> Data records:
####################

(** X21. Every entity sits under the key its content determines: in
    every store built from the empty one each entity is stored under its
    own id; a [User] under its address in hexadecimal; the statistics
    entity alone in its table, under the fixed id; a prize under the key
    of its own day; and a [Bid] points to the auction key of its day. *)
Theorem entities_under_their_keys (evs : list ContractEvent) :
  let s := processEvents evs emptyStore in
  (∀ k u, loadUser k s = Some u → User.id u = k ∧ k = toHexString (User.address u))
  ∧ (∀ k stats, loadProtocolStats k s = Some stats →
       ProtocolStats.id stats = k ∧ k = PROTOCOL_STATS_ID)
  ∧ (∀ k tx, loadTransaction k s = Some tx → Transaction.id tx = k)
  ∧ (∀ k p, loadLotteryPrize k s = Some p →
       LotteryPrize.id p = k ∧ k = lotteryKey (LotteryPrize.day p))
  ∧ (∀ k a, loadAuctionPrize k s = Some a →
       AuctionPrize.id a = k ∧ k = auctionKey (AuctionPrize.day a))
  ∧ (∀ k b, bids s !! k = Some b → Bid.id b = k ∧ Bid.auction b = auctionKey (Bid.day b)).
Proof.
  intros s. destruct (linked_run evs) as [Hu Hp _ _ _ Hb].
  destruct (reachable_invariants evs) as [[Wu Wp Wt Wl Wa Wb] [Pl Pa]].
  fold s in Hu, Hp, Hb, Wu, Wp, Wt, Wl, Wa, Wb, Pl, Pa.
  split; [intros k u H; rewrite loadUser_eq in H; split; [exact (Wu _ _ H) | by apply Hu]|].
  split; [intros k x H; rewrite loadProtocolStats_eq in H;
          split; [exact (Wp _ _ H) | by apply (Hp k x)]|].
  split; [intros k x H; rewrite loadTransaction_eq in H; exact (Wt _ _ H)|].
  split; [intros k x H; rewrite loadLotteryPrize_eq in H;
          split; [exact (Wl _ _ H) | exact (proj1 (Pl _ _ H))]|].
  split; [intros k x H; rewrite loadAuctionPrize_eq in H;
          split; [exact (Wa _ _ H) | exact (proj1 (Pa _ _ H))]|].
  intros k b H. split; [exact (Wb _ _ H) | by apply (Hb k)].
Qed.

####################

> Task item: Give the data again, exactly as written.

> Solution for this problem:
(** X21. Every entity sits under the key its content determines: in
    every store built from the empty one each entity is stored under its
    own id; a [User] under its address in hexadecimal; the statistics
    entity alone in its table, under the fixed id; a prize under the key
    of its own day; and a [Bid] points to the auction key of its day. *)
Theorem entities_under_their_keys (evs : list ContractEvent) :
  let s := processEvents evs emptyStore in
  (∀ k u, loadUser k s = Some u → User.id u = k ∧ k = toHexString (User.address u))
  ∧ (∀ k stats, loadProtocolStats k s = Some stats →
       ProtocolStats.id stats = k ∧ k = PROTOCOL_STATS_ID)
  ∧ (∀ k tx, loadTransaction k s = Some tx → Transaction.id tx = k)
  ∧ (∀ k p, loadLotteryPrize k s = Some p →
       LotteryPrize.id p = k ∧ k = lotteryKey (LotteryPrize.day p))
  ∧ (∀ k a, loadAuctionPrize k s = Some a →
       AuctionPrize.id a = k ∧ k = auctionKey (AuctionPrize.day a))
  ∧ (∀ k b, bids s !! k = Some b → Bid.id b = k ∧ Bid.auction b = auctionKey (Bid.day b)).
Proof.
  intros s. destruct (linked_run evs) as [Hu Hp _ _ _ Hb].
  destruct (reachable_invariants evs) as [[Wu Wp Wt Wl Wa Wb] [Pl Pa]].
  fold s in Hu, Hp, Hb, Wu, Wp, Wt, Wl, Wa, Wb, Pl, Pa.
  split; [intros k u H; rewrite loadUser_eq in H; split; [exact (Wu _ _ H) | by apply Hu]|].
  split; [intros k x H; rewrite loadProtocolStats_eq in H;
          split; [exact (Wp _ _ H) | by apply (Hp k x)]|].
  split; [intros k x H; rewrite loadTransaction_eq in H; exact (Wt _ _ H)|].
  split; [intros k x H; rewrite loadLotteryPrize_eq in H;
          split; [exact (Wl _ _ H) | exact (proj1 (Pl _ _ H))]|].
  split; [intros k x H; rewrite loadAuctionPrize_eq in H;
          split; [exact (Wa _ _ H) | exact (proj1 (Pa _ _ H))]|].
  intros k b H. split; [exact (Wb _ _ H) | by apply (Hb k)].
Qed.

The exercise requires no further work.